Working With Your Biomedical KG

9 minute read

Published:

As a data scientist, a student needing to perform data science tasks, you may be interested to work on Knowledge Graphs (KG). The past decades, the biomedical research community has been working on the development of Knowledge Graphs to represent complex biomedical data. In this post, we will discover how you could start working with Knowledge Graphs and Biomedical KG.

Introduction

For whom?

This post is for anyone interested in data science tasks (data modelization, data analysis, etc.), who wants to work on KGs. To follow this post, you will need to have good programming knowledge (we may have a few command lines to do), and a good understanding of data science and data wrangling techniques.

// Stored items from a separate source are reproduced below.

(** C7: every exception a framework call raises reaches the caller as it
    is, a [KeyError] out of the lookup of [get_param] apart.  Call by
    call: when the registration raises [e], [__init__] ends with [e];
    when [spin] raises [e] at some turn, [run] ends with [e]; when the
    lookup raises an [e] that is no [KeyError], or the write of the
    default raises [e], [get_param] ends with [e]; when the write raises
    [e], [set_param] ends with [e] -- each time in the world the raising
    call left, that call being the last one made and nothing being
    logged.  And seen from the calls made: whatever the operation, an
    exception that any of its framework calls raised, the handled one
    apart, is the one it ended with. *)
Theorem framework_exceptions_propagate (w : W) (e : Exn) :
  (forall name anonymous disable_signals w1,
     rospy.fw_init_node name anonymous disable_signals w = (Raise e, w1) ->
     Node.__init__ name anonymous disable_signals w =
       (Raise e, w1,
        [rospy.Ev (rospy.CInitNode name anonymous disable_signals)
                  (rospy.RRaised e)])) /\
  (forall fuel n wn w1,
     spins n w wn ->
     rospy.fw_is_shutdown wn = false ->
     rospy.fw_spin wn = (Raise e, w1) ->
     (n < fuel)%nat ->
     Node.run fuel w =
       Some (Raise e, w1,
             turns n ++ [rospy.Ev rospy.CIsShutdown (rospy.RBool false);
                         rospy.Ev rospy.CSpin (rospy.RRaised e)])) /\
  (forall name (default : PyVal Obj) verbose limit w1,
     rospy.fw_get_param name w = (Raise e, w1) ->
     is_KeyError e = false ->
     Node.get_param name default verbose limit w =
       (Raise e, w1, [rospy.Ev (rospy.CGetParam name) (rospy.RRaised e)])) /\
  (forall name (d : Obj) verbose limit k w1 w2,
     rospy.fw_get_param name w = (Raise (KeyError k), w1) ->
     rospy.fw_set_param name (PyObj d) w1 = (Raise e, w2) ->
     Node.get_param name (PyObj d) verbose limit w =
       (Raise e, w2,
        [rospy.Ev (rospy.CGetParam name) (rospy.RRaised (KeyError k));
         rospy.Ev (rospy.CSetParam name (PyObj d)) (rospy.RRaised e)])) /\
  (forall name (value : PyVal Obj) verbose limit w1,
     rospy.fw_set_param name value w = (Raise e, w1) ->
     Node.set_param name value verbose limit w =
       (Raise e, w1,
        [rospy.Ev (rospy.CSetParam name value) (rospy.RRaised e)])) /\
  (forall (op : Op Obj) r w' t (ev : rospy.Event Obj),
     perform op w = Some (r, w', t) ->
     In ev t ->
     rospy.ev_reply ev = rospy.RRaised e ->
     handled ev = false ->
     r = Raise e /\ exists t0, t = t0 ++ [ev]).
Proof.
  repeat apply conj.
  - intros name anonymous disable_signals w1 Hinit.
    now rewrite init_unfold, Hinit.
  - intros fuel n wn w1 Hspins Hdown Hraise Hfuel.
    now rewrite run_unfold,
      (wait_loop_raises _ _ _ _ _ _ Hspins Hdown Hraise Hfuel).
  - intros name default verbose limit w1 Hget He.
    exact (get_param_unfold_error _ _ _ _ _ _ _ Hget He).
  - intros name d verbose limit k w1 w2 Hget Hset.
    now rewrite (get_param_unfold_missing _ _ _ _ _ _ _ Hget), Hset.
  - intros name value verbose limit w1 Hset.
    now rewrite set_param_unfold, Hset.
  - intros op r w' t ev. apply raised_call_ends_operation.
Qed.
End Exceptions.

(** ** Further properties of the accessors *)

Lemma len_append (a b : string) : len (a +:+ b) = len a + len b.
Proof.
  unfold len. induction a as [|c a IH]; [reflexivity |].
  rewrite append_cons. cbn [String.length]. lia.
Qed.

Lemma value_line_text (node name text : string) :
  value_line node name text = "[" +:+ node +:+ "] " +:+ name +:+ "=" +:+ text.
Proof.
  change (value_line node name text)
    with ("[" +:+ node +:+ "] " +:+ name +:+ "=" +:+ (text +:+ "")).
  now rewrite append_empty_r.
Qed.

Lemma default_warning_text (node name default : string) :
  default_warning node name default =
    "[" +:+ node +:+ "] Parameter '" +:+ name
      +:+ "' does not exist. Using default value '" +:+ default +:+ "'.".
Proof. reflexivity. Qed.

Lemma shown_length (limit : Z) (s : string) :
  len (shown limit s) =
    if ((0 <? limit) && (limit <? len s))%bool then limit + 3 else len s.
Proof.
  unfold shown.
  destruct ((0 <? limit) && (limit <? len s))%bool eqn:Hcut; [| reflexivity].
  apply andb_true_iff in Hcut as [Hpos Hlt].
  apply Z.ltb_lt in Hpos, Hlt.
  destruct (py_slice_to_first s limit (conj Hpos Hlt)) as [Hlen _].
  rewrite len_append, Hlen. reflexivity.
Qed.

Section MoreAccessors.
Context {Obj W : Type} `{PyObject Obj} `{rospy.Framework Obj W}.

(** [get_param] attempts at most one write, of its own [default] under its
    own [name], and attempts it exactly when the lookup raised [KeyError]
    and a default was given: never when the value was found, never when
    the lookup failed otherwise. *)
Theorem get_param_writes_only_missing_default
    name (default : PyVal Obj) verbose limit (w : W) :
  let t := trace_of (Node.get_param name default verbose limit w) in
  (writes t = [] \/ writes t = [(name, default)]) /\
  (writes t = [(name, default)] <->
   (exists k w1, rospy.fw_get_param name w = (Raise (KeyError k), w1)) /\
   default <> PyNone).
Proof.
  cbv zeta.
  destruct (rospy.fw_get_param name w) as [[v|e] w1] eqn:Hget.
  - rewrite (get_param_unfold_present _ _ _ _ _ _ _ Hget).
    destruct verbose; (split; [left; reflexivity |]);
      (split; [discriminate | intros [(k & w2 & [=]) _]]).
  - destruct e as [k | cls arg].
    + rewrite (get_param_unfold_missing _ _ _ _ _ _ _ Hget).
      destruct default as [|d].
      * split; [left; reflexivity |].
        split; [discriminate | intros [_ Hd]; now contradiction Hd].
      * destruct (rospy.fw_set_param name (PyObj d) w1) as [[[]|e1] w2];
          (split; [right; reflexivity |]);
          (split; [intros _; split; [now exists k, w1 | discriminate]
                  | reflexivity]).
    + rewrite (get_param_unfold_error _ _ _ _ _ _ _ Hget eq_refl).
      split; [left; reflexivity |].
      split; [discriminate | intros [(k & w2 & [=]) _]].
Qed.

(** The warning of the substituted default shows the default's text
    whole: [limit] does not cut it and [verbose] does not silence it, and
    no info line is logged beside it. *)
Theorem get_param_warning_shows_default_whole
    name (d : Obj) verbose limit (w w1 w2 : W) k :
  rospy.fw_get_param name w = (Raise (KeyError k), w1) ->
  rospy.fw_set_param name (PyObj d) w1 = (Ok tt, w2) ->
  let t := trace_of (Node.get_param name (PyObj d) verbose limit w) in
  warn_messages t =
    ["[" +:+ rospy.fw_get_name w2 +:+ "] Parameter '" +:+ name
       +:+ "' does not exist. Using default value '" +:+ obj_str d +:+ "'."] /\
  info_messages t = [].
Proof.
  intros Hget Hset. cbv zeta.
  rewrite (get_param_unfold_missing _ _ _ _ _ _ _ Hget), Hset.
  split; reflexivity.
Qed.

(** [get_param] logs at most one message.  An info line means the value
    was found and [verbose] was set; a warning means the lookup raised
    [KeyError] and the default is what is returned. *)
Theorem get_param_logs_at_most_once
    name (default : PyVal Obj) verbose limit (w : W) :
  let out := Node.get_param name default verbose limit w in
  (length (info_messages (trace_of out)) +
   length (warn_messages (trace_of out)) <= 1)%nat /\
  (info_messages (trace_of out) <> [] ->
   verbose = true /\
   exists v w1, rospy.fw_get_param name w = (Ok v, w1) /\
                result_of out = Ok v) /\
  (warn_messages (trace_of out) <> [] ->
   result_of out = Ok default /\
   exists k w1, rospy.fw_get_param name w = (Raise (KeyError k), w1)).
Proof.
  cbv zeta.
  destruct (rospy.fw_get_param name w) as [[v|e] w1] eqn:Hget.
  - rewrite (get_param_unfold_present _ _ _ _ _ _ _ Hget).
    destruct verbose; cbn.
    + split; [lia |]. split; [| intros []; reflexivity].
      intros _. split; [reflexivity | now exists v, w1].
    + split; [lia |]. split; intros []; reflexivity.
  - destruct e as [k | cls arg].
    + rewrite (get_param_unfold_missing _ _ _ _ _ _ _ Hget).
      destruct default as [|d].
      * cbn. split; [lia |]. split; [intros []; reflexivity |].
        intros _. split; [reflexivity | now exists k, w1].
      * destruct (rospy.fw_set_param name (PyObj d) w1) as [[[]|e1] w2]; cbn.
        -- split; [lia |]. split; [intros []; reflexivity |].
           intros _. split; [reflexivity | now exists k, w1].
        -- split; [lia |]. split; intros []; reflexivity.
    + rewrite (get_param_unfold_error _ _ _ _ _ _ _ Hget eq_refl). cbn.
      split; [lia |]. split; intros []; reflexivity.
Qed.

(** When the write of the default raises, [get_param] ends with the
    exception of the write, not the [KeyError] of the lookup, and the
    missing parameter goes unreported: no warning, no info line. *)
Theorem get_param_failed_write_logs_nothing
    name (d : Obj) verbose limit (w w1 w2 : W) k e :
  rospy.fw_get_param name w = (Raise (KeyError k), w1) ->
  rospy.fw_set_param name (PyObj d) w1 = (Raise e, w2) ->
  let out := Node.get_param name (PyObj d) verbose limit w in
  result_of out = Raise e /\
  world_of out = w2 /\
  warn_messages (trace_of out) = [] /\
  info_messages (trace_of out) = [].
Proof.
  intros Hget Hset. cbv zeta.
  rewrite (get_param_unfold_missing _ _ _ _ _ _ _ Hget), Hset.
  repeat split.
Qed.

(** A lookup that fails with anything but [KeyError] never yields the
    default, even when one is given: [get_param] ends with that exception
    after the one call, with nothing written or logged. *)
Theorem get_param_default_not_used_on_other_errors
    name (default : PyVal Obj) verbose limit (w w1 : W) e :
  rospy.fw_get_param name w = (Raise e, w1) ->
  is_KeyError e = false ->
  let out := Node.get_param name default verbose limit w in
  result_of out = Raise e /\
  result_of out <> Ok default /\
  world_of out = w1 /\
  trace_of out = [rospy.Ev (rospy.CGetParam name) (rospy.RRaised e)].
Proof.
  intros Hget He. cbv zeta.
  rewrite (get_param_unfold_error _ _ _ _ _ _ _ Hget He).
  repeat split. discriminate.
Qed.

(** With [verbose] false, and unless the lookup raises [KeyError],
    [get_param] is the framework's lookup and nothing more: the same
    result, the same world, the same single call. *)
Theorem get_param_quiet_is_lookup
    name (default : PyVal Obj) limit (w : W) :
  (forall k w1, rospy.fw_get_param name w <> (Raise (KeyError k), w1)) ->
  Node.get_param name default false limit w = rospy.get_param name w.
Proof.
  intros Hfound. unfold rospy.get_param.
  destruct (rospy.fw_get_param name w) as [[v|e] w1] eqn:Hget.
  - now rewrite (get_param_unfold_present _ _ _ _ _ _ _ Hget).
  - destruct e as [k | cls arg]; [now contradiction (Hfound k w1) |].
    now rewrite (get_param_unfold_error _ _ _ _ _ _ _ Hget eq_refl).
Qed.

(** [set_param] logs only once the write has returned: its info line is
    logged exactly when the framework's write returns, as the last call
    after that write; when the write raises nothing is logged and the
    call ends with the exception; and it never warns. *)
Theorem set_param_logs_iff_written
    name (value : PyVal Obj) verbose limit (w : W) :
  let out := Node.set_param name value verbose limit w in
  (info_messages (trace_of out) <> [] <->
   exists w1, rospy.fw_set_param name value w = (Ok tt, w1)) /\
  (forall w1,
     rospy.fw_set_param name value w = (Ok tt, w1) ->
     trace_of out =
       [rospy.Ev (rospy.CSetParam name value) rospy.RUnit;
        rospy.Ev rospy.CGetName (rospy.RStr (rospy.fw_get_name w1));
        rospy.Ev (rospy.CLogInfo
                    (value_line (rospy.fw_get_name w1) name
                                (shown limit (str value))))
                 rospy.RUnit]) /\
  (forall e w1,
     rospy.fw_set_param name value w = (Raise e, w1) ->
     result_of out = Raise e /\
     world_of out = w1 /\
     info_messages (trace_of out) = []) /\
  warn_messages (trace_of out) = [].
Proof.
  cbv zeta. rewrite set_param_unfold.
  destruct (rospy.fw_set_param name value w) as [[[]|e] w1].
  - split; [split; [intros _; now exists w1 | intros _; discriminate] |].
    split; [intros w2 [= <-]; reflexivity |].
    split; [intros e w2 [=] | reflexivity].
  - split; [split; [intros Hlog; now contradiction Hlog
                   | intros [w2 [=]]] |].
    split; [intros w2 [=] |].
    split; [intros e' w2 [= <- <-]; repeat split | reflexivity].
Qed.

(** The logged text of a value is bounded by a positive [limit], in
    [set_param] and in a verbose [get_param] alike: it has [limit + 3]
    characters when it was cut and is the value's own text otherwise, so
    never more than [limit + 3].  A cut text is longer than the text it
    stands for when that has [limit + 1] or [limit + 2] characters. *)
Theorem logged_text_length
    name (value default : PyVal Obj) verbose limit (w w1 : W) :
  0 < limit ->
  exists text,
    (rospy.fw_set_param name value w = (Ok tt, w1) ->
     info_messages (trace_of (Node.set_param name value verbose limit w)) =
       ["[" +:+ rospy.fw_get_name w1 +:+ "] " +:+ name +:+ "=" +:+ text]) /\
    (rospy.fw_get_param name w = (Ok value, w1) ->
     info_messages (trace_of (Node.get_param name default true limit w)) =
       ["[" +:+ rospy.fw_get_name w1 +:+ "] " +:+ name +:+ "=" +:+ text]) /\
    len text <= limit + 3 /\
    (limit < len (str value) -> len text = limit + 3) /\
    (limit < len (str value) < limit + 3 -> len (str value) < len text).
Proof.
  intros Hpos. exists (shown limit (str value)).
  split; [| split].
  - intros Hset. rewrite set_param_unfold, Hset, value_line_text. reflexivity.
  - intros Hget.
    rewrite (get_param_unfold_present _ _ _ _ _ _ _ Hget), value_line_text.
    reflexivity.
  - rewrite shown_length.
    apply Z.ltb_lt in Hpos. rewrite Hpos. cbn [andb].
    destruct (limit <? len (str value)) eqn:Hlt.
    + repeat split; lia.
    + apply Z.ltb_ge in Hlt. repeat split; lia.
Qed.
End MoreAccessors.
Lemma contrastive_gate_witness :
  let out := @forward_train collaborators (grey 2 512 512)
               (labelled_0 2 512 512) (grey 2 512 512) self50 in
  @forward_train collaborators (grey 2 512 512) (labelled_0 2 512 512)
    (grey 2 512 512) self50 = (out.1, out.2) ∧
  (∃ evs, grads out.2 = grads self50 ++ evs ∧
     ((∃ v, Backward Contrastive v ∈ evs) →
      start_distribution_iter self50 ≤ local_iter self50) ∧
     (∀ log_vars, out.1 = Ok log_vars →
        start_distribution_iter self50 ≤ local_iter self50 →
        ∃ v, Backward Contrastive v ∈ evs)) ∧
  (∀ log_vars, out.1 = Ok log_vars →
     let clean :=
       @student_forward_train collaborators (grey 2 512 512)
         (labelled_0 2 512 512) None in
     let source_log := update ∅ (DemoStep.parse_losses clean.1).2 in
     ∃ mixed_img mixed_lbl mixed_weight,
       log_vars
       = update
           (if enable_fdist self50
            then update source_log
                   (DemoStep.add_prefix
                      (@calc_feat_dist collaborators self50
                         (grey 2 512 512) (labelled_0 2 512 512)
                         clean.2).2
                      "src")
            else source_log)
           (DemoStep.parse_losses
              (DemoStep.add_prefix
                 (@student_forward_train collaborators mixed_img mixed_lbl
                    (Some mixed_weight)).1 "mix")).2) ∧
  ∀ n, (@forward_train collaborators (grey 2 512 512)
          (labelled_0 2 512 512) (grey 2 512 512)
          (set_state self50 n (feat_distributions self50) (grads self50))).1
       = out.1.
Proof.
  intros out.
  assert (@forward_train collaborators (grey 2 512 512)
            (labelled_0 2 512 512) (grey 2 512 512) self50
          = (out.1, out.2)) as H1 by apply surjective_pairing.
  split; [exact H1|].
  exact (@contrastive_gate collaborators (grey 2 512 512)
           (labelled_0 2 512 512) (grey 2 512 512) self50 out.1 out.2 H1).
Defined.

(** C3 as stated fails in iteration 50, where the warm-up is over: the
    step returns, the contrastive term has been back-propagated, and
    the returned log variables are those of the source and of the
    mixed losses only. *)
Lemma contrastive_gate_counterexample :
  let out := @forward_train collaborators (grey 2 512 512)
               (labelled_0 2 512 512) (grey 2 512 512) self50 in
  start_distribution_iter self50 ≤ local_iter self50 ∧
  returns out.1 = true ∧
  terms out.2 = [Clean; Mix; Contrastive; KL] ∧
  logged out.1
  = ["mix.decode.acc_seg"; "mix.decode.loss_seg"; "loss";
     "decode.acc_seg"; "decode.loss_seg"]%string ∧
  "contrastive loss"%string ∉ logged out.1.
Proof.
  intros out.
  assert ((returns out.1, terms out.2, logged out.1)
          = (true, [Clean; Mix; Contrastive; KL],
             ["mix.decode.acc_seg"; "mix.decode.loss_seg"; "loss";
              "decode.acc_seg"; "decode.loss_seg"]%string)) as Hout
    by (vm_compute; reflexivity).
  apply pair_equal_spec in Hout as [Hout Hlogged].
  apply pair_equal_spec in Hout as [Hreturns Hterms].
  split_and!;
    [apply Nat.leb_le; reflexivity|exact Hreturns|exact Hterms
    |exact Hlogged|].
  rewrite Hlogged, !elem_of_cons, elem_of_nil. by intros [|[|[|[|[|]]]]].
Qed.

Understanding the difference between a KG and a dataset

When we work in data science, we work on “data”. “data” can come from many places: databases, APIs, web scraping, experiments…etc. A lot of data points are unstructured and need to be transformed through data wrangling (curation, cleaning, transformation). Once that done, we have a dataset to work with. We start making hypotheses, testing those hypotheses, fitting models to create “knowledge”: association of variables, causality…etc. We therefore derive “knowledge” from our data : links between variables, as concepts, backed up with statistical evidence from our data modeling.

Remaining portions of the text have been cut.